<<<<

Lemma draw_source_mark_ops (c : canvas) d side (sp : pt) :
  draw_source_mark c d side (Some sp) = Ok (c ++ one_mark_of side sp).
Proof.
  destruct sp as [x y]. unfold draw_source_mark, one_mark_of.
  destruct (String.eqb_spec side "R") as [-> | _];
    [destruct (String.eqb d "H"); reflexivity|].
  destruct (String.eqb_spec side "L") as [-> | _];
    [destruct (String.eqb d "H"); reflexivity|].
  destruct (String.eqb_spec side "T") as [-> | _];
    [destruct (String.eqb d "H"); reflexivity|].
  destruct (String.eqb_spec side "B") as [-> | _];
    [destruct (String.eqb d "H"); reflexivity|].
  destruct (String.eqb d "H"); simpl; rewrite app_nil_r; reflexivity.
Qed.

Lemma draw_crow_foot_ops (c : canvas) (x y : num) toward :
  draw_crow_foot c x y toward = c ++ crow_foot_of toward (x, y).
Proof.
  unfold draw_crow_foot, crow_foot_of, paint.
  destruct (String.eqb toward "L"); [rewrite <- !app_assoc; reflexivity|].
  destruct (String.eqb toward "R"); [rewrite <- !app_assoc; reflexivity|].
  destruct (String.eqb toward "U"); [rewrite <- !app_assoc; reflexivity|].
  destruct (String.eqb toward "D"); [rewrite <- !app_assoc; reflexivity|].
  rewrite app_nil_r. reflexivity.
Qed.

(** With both anchors in hand a relationship paints its polyline, its
    mark and its crow's foot on top of what is there. *)
Lemma draw_relationship_ops c (r : route) (sp tp : pt) :
  edge ents poss (src r) (src_side r) (src_frac r) = Ok (Some sp) ->
  edge ents poss (tgt r) (tgt_side r) (tgt_frac r) = Ok (Some tp) ->
  draw_relationship ents poss c r = Ok (c ++ route_ops r sp tp).
Proof.
  intros Es Et. unfold draw_relationship. rewrite Es, Et.
  cbn [mbind res_bind]. cbv zeta.
  rewrite polyline_Some, draw_ortho_line_Some. cbn [mbind res_bind].
  rewrite draw_source_mark_ops. cbn [mbind res_bind].
  destruct tp as [tx ty]. cbn [item0 item1 mbind res_bind mret res_ret].
  rewrite draw_crow_foot_ops. unfold route_ops.
  rewrite <- !app_assoc. reflexivity.
Qed.

(** An anchor that is [None] stops the polyline: Pillow raises. *)
Lemma draw_relationship_None c (r : route) sp tp :
  edge ents poss (src r) (src_side r) (src_frac r) = Ok sp ->
  edge ents poss (tgt r) (tgt_side r) (tgt_frac r) = Ok tp ->
  sp = None \/ tp = None ->
  draw_relationship ents poss c r = Raise ValueError.
Proof.
  intros Es Et Hn. unfold draw_relationship. rewrite Es, Et.
  cbn [mbind res_bind]. cbv zeta.
  destruct sp as [sp|].
  - destruct Hn as [Hn | ->]; [discriminate|].
    unfold polyline.
    change ([Some sp] ++ map Some (waypoints r) ++ [None])%list
      with (map Some (sp :: waypoints r) ++ [None])%list.
    rewrite draw_ortho_line_None_end by discriminate. reflexivity.
  - unfold polyline. destruct (map Some (waypoints r) ++ [tp])%list eqn:E.
    + destruct (map Some (waypoints r)); discriminate.
    + reflexivity.
Qed.

Lemma draw_relationship_inv c (r : route) c' :
  draw_relationship ents poss c r = Ok c' ->
  exists sp tp : pt,
    edge ents poss (src r) (src_side r) (src_frac r) = Ok (Some sp)
    /\ edge ents poss (tgt r) (tgt_side r) (tgt_frac r) = Ok (Some tp)
    /\ c' = c ++ route_ops r sp tp.
Proof.
  intros Hd.
  destruct (edge ents poss (src r) (src_side r) (src_frac r)) as [sp|e] eqn:Es;
    [|unfold draw_relationship in Hd; rewrite Es in Hd; discriminate].
  destruct (edge ents poss (tgt r) (tgt_side r) (tgt_frac r)) as [tp|e] eqn:Et;
    [|unfold draw_relationship in Hd; rewrite Es, Et in Hd; discriminate].
  destruct sp as [sp|];
    [|rewrite (draw_relationship_None c r None tp Es Et) in Hd; [discriminate | auto]].
  destruct tp as [tp|];
    [|rewrite (draw_relationship_None c r (Some sp) None Es Et) in Hd; [discriminate | auto]].
  exists sp, tp. rewrite (draw_relationship_ops c r sp tp Es Et) in Hd.
  injection Hd as <-. auto.
Qed.

Lemma draw_relationship_safe c (r : route) :
  route_sides_valid r -> safe (fun _ => True) (draw_relationship ents poss c r).
Proof.
  intros [Hs Ht].
  destruct (edge_valid_cases (src r) (src_side r) (src_frac r) Hs)
    as [[key Es] | (sx & sy & Es)].
  { unfold draw_relationship. rewrite Es. exact I. }
  destruct (edge_valid_cases (tgt r) (tgt_side r) (tgt_frac r) Ht)
    as [[key Et] | (tx & ty & Et)].
  { unfold draw_relationship. rewrite Es, Et. exact I. }
  rewrite (draw_relationship_ops c r _ _ Es Et). exact I.
Qed.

>>>>

### About this task:
Leave out every line above except those from the line with "change ([Some sp]" up to and including the line with "[|rewrite (draw_relationship_None c r None", and copy those exactly.

### Worked solution:
    change ([Some sp] ++ map Some (waypoints r) ++ [None])%list
      with (map Some (sp :: waypoints r) ++ [None])%list.
    rewrite draw_ortho_line_None_end by discriminate. reflexivity.
  - unfold polyline. destruct (map Some (waypoints r) ++ [tp])%list eqn:E.
    + destruct (map Some (waypoints r)); discriminate.
    + reflexivity.
Qed.

Lemma draw_relationship_inv c (r : route) c' :
  draw_relationship ents poss c r = Ok c' ->
  exists sp tp : pt,
    edge ents poss (src r) (src_side r) (src_frac r) = Ok (Some sp)
    /\ edge ents poss (tgt r) (tgt_side r) (tgt_frac r) = Ok (Some tp)
    /\ c' = c ++ route_ops r sp tp.
Proof.
  intros Hd.
  destruct (edge ents poss (src r) (src_side r) (src_frac r)) as [sp|e] eqn:Es;
    [|unfold draw_relationship in Hd; rewrite Es in Hd; discriminate].
  destruct (edge ents poss (tgt r) (tgt_side r) (tgt_frac r)) as [tp|e] eqn:Et;
    [|unfold draw_relationship in Hd; rewrite Es, Et in Hd; discriminate].
  destruct sp as [sp|];
    [|rewrite (draw_relationship_None c r None tp Es Et) in Hd; [discriminate | auto]].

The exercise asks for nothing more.